Of course they are. It is a question of awareness and, speaking in business terms, knowledge management. Soft skills can be coded, this is not a determinist approach, but simply an analytical one.
Let me give an example. Take a company manager, appreciated for his or her ability to communicate or negotiate in an effective manner. If he or she does not understand, however, what behaviour comes into play in applying that ability, it will not be possible to pass it on to his or her colleagues. To mention just some of the negative effects: frustrated colleagues, loss of know-how and higher costs for the company itself, which will have to rely on outside resources to develop these competencies.
Recognising soft skills: how soft can the consequent process of recognising and certifying soft skills be? Are ad hoc training courses required, or rather assessment opportunities independent from training, which can recognise the soft skills developed by individuals through their various experiences?
If the training is of an experiential nature, as in our case, it becomes an effective accompaniment to awareness and therefore enables the individual to acquire the tools for self-assessment and, at the same time, for self-improvement.
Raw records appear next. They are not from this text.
(** [re.sub(p, repl, s)] for a replacement text without escapes: every
    match, scanning from the left and resuming after each match, is replaced
    by [repl].  The fuel is the number of characters left to scan. *)
Fixpoint sub_fuel (fuel : nat) (p : pattern) (repl s : string) : string :=
  match fuel with
  | O => s
  | S fuel' =>
      match match_at p s with
      | Some (_, rest) => repl ++ sub_fuel fuel' p repl rest
      | None =>
          match s with
          | EmptyString => EmptyString
          | String c s' => String c (sub_fuel fuel' p repl s')
          end
      end
  end.

Definition sub (p : pattern) (repl s : string) : string :=
  sub_fuel (S (String.length s)) p repl s.

(** The texts that a separator specification matches. *)
Definition sep_ok (sp : sep_spec) (sep : string) : bool :=
  match sp, sep with
  | NoSep, EmptyString => true
  | OneOf cs, String c EmptyString => in_class cs c
  | Optional cs, EmptyString => true
  | Optional cs, String c EmptyString => in_class cs c
  | _, _ => false
  end.

End re.

(** ** The interface to [urllib.parse]

    [urljoin], [urlparse], [ParseResult.geturl] and [parse_qs] belong to the
    Python library, not to the program: the program is embedded over any
    implementation of them.  [urlparse] and [urljoin] raise [ValueError] on
    some inputs, which [None] stands for. *)

Module urllib.

(** The six fields of [ParseResult]. *)
Record ParseResult : Type := mkParseResult {
  scheme : string;
  netloc : string;
  path : string;
  params : string;
  query : string;
  fragment : string
}.

(** [parsed._replace(path=new_path)] *)
Definition replace_path (new_path : string) (r : ParseResult) : ParseResult :=
  {| scheme := scheme r; netloc := netloc r; path := new_path;
     params := params r; query := query r; fragment := fragment r |}.

(** [parsed._replace(query=new_query)] *)
Definition replace_query (new_query : string) (r : ParseResult) : ParseResult :=
  {| scheme := scheme r; netloc := netloc r; path := path r;
     params := params r; query := new_query; fragment := fragment r |}.

(** A [dict] from strings to lists of strings, in insertion order. *)
Definition qdict : Type := list (string * list string).

Class UrlLib : Type := {
  urljoin : string -> string -> option string;
  urlparse : string -> option ParseResult;
  geturl : ParseResult -> string;
  parse_qs : string -> qdict
}.

(** [param in d] and [d[param]] *)
Fixpoint lookup_key (k : string) (d : qdict) : option (list string) :=
  match d with
  | [] => None
  | (k', v) :: d' => if String.eqb k k' then Some v else lookup_key k d'
  end.

(** [d[k] = v] on a key that is present keeps the position of the entry. *)
Fixpoint assign_key (k : string) (v : list string) (d : qdict) : qdict :=
  match d with
  | [] => [(k, v)]
  | (k', v') :: d' =>
      if String.eqb k k' then (k, v) :: d' else (k', v') :: assign_key k v d'
  end.

End urllib.

(** ** [pagination.py] *)

Module pagination.

Import PyStr urllib.

Local Open Scope string_scope.

(** What the program asks of a parsed page.  An anchor is an [<a>] element
    with [link.get('href')] and [link.get_text(strip=True)]; an element
    answers [element.get(attr)] and lists the anchors below it in document
    order; a page answers [soup.select_one(selector)]. *)
Record Anchor : Type := mkAnchor {
  a_href : option string;
  a_text : string
}.

Record Tag : Type := mkTag {
  tag_attrs : list (string * string);
  tag_anchors : list Anchor
}.

Record Soup : Type := mkSoup {
  select_one : string -> option Tag
}.

(** [element.get(attr)] *)
Fixpoint get (attr : string) (attrs : list (string * string)) : option string :=
  match attrs with
  | [] => None
  | (k, v) :: attrs' => if String.eqb attr k then Some v else get attr attrs'
  end.

Definition next_button_selectors : list string :=
  [ "li.next a"; ".next a"; "a.next"; ".pagination .next"; ".pager-next a";
    ".next-page"; "[rel='next']"; "a[aria-label*='next']";
    "a[title*='next']"; ".pagination-next a" ].

(** [_find_next_button]: the loop over the selectors. *)
Fixpoint find_next_button_in (soup : Soup) (selectors : list string) : option string :=
  match selectors with
  | [] => None
  | selector :: rest =>
      match select_one soup selector with
      | Some element =>
          let href := get "href" (tag_attrs element) in
          if truthy_opt href then href else find_next_button_in soup rest
      | None => find_next_button_in soup rest
      end
  end.

Definition _find_next_button (soup : Soup) : option string :=
  find_next_button_in soup next_button_selectors.

Definition pagination_selectors : list string :=
  [ ".pagination"; ".pager"; ".page-numbers"; ".paginate"; ".page-nav";
    ".pagination-wrapper" ].

Definition next_words : list string := [ "next"; ">"; "→" ].

(** [value in words] on a list of strings. *)
Definition in_list (value : string) (words : list string) : bool :=
  existsb (String.eqb value) words.

(** [pagination.find_all('a', href=True)] *)
Definition find_all_a_href (t : Tag) : list (string * string) :=
  flat_map (fun a => match a_href a with
                     | Some h => [(h, a_text a)]
                     | None => []
                     end) (tag_anchors t).

(** The loop over [page_links] (lines 80-87).  [Return (Some h)] is
    [return link['href']], [Return None] is the end of the loop and [Raise]
    an exception of [int]. *)
Fixpoint scan_links (current_page : option Z) (page_links : list (string * string))
  : exn (option string) :=
  match page_links with
  | [] => Return None
  | (href, link_text) :: rest =>
      if isdigit link_text then
        match py_int link_text with
        | None => Raise
        | Some page_num =>
            match current_page with
            | Some cp =>
                if negb (cp =? 0)%Z && (page_num =? cp + 1)%Z
                then Return (Some href)
                else scan_links current_page rest
            | None => scan_links current_page rest
            end
        end
      else if in_list (lower link_text) next_words then Return (Some href)
      else scan_links current_page rest
  end.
An external assessment would complete the evaluation process and reinforce its objectivity.
The Open Badges are digital, precise (“micro”), verifiable certifications, that display clearly and simply the criteria on which they are issued. Which of these features has made them especially interesting for your operation?
The Open Badges provide a simple and immediate way to bring to the attention of all the stakeholders those competencies acquired through a training process together with the content of that process. Easy, usable, simple, these are the three trump cards of the Open Badges for the benefit of the employment market itself, its players and mechanisms of employability.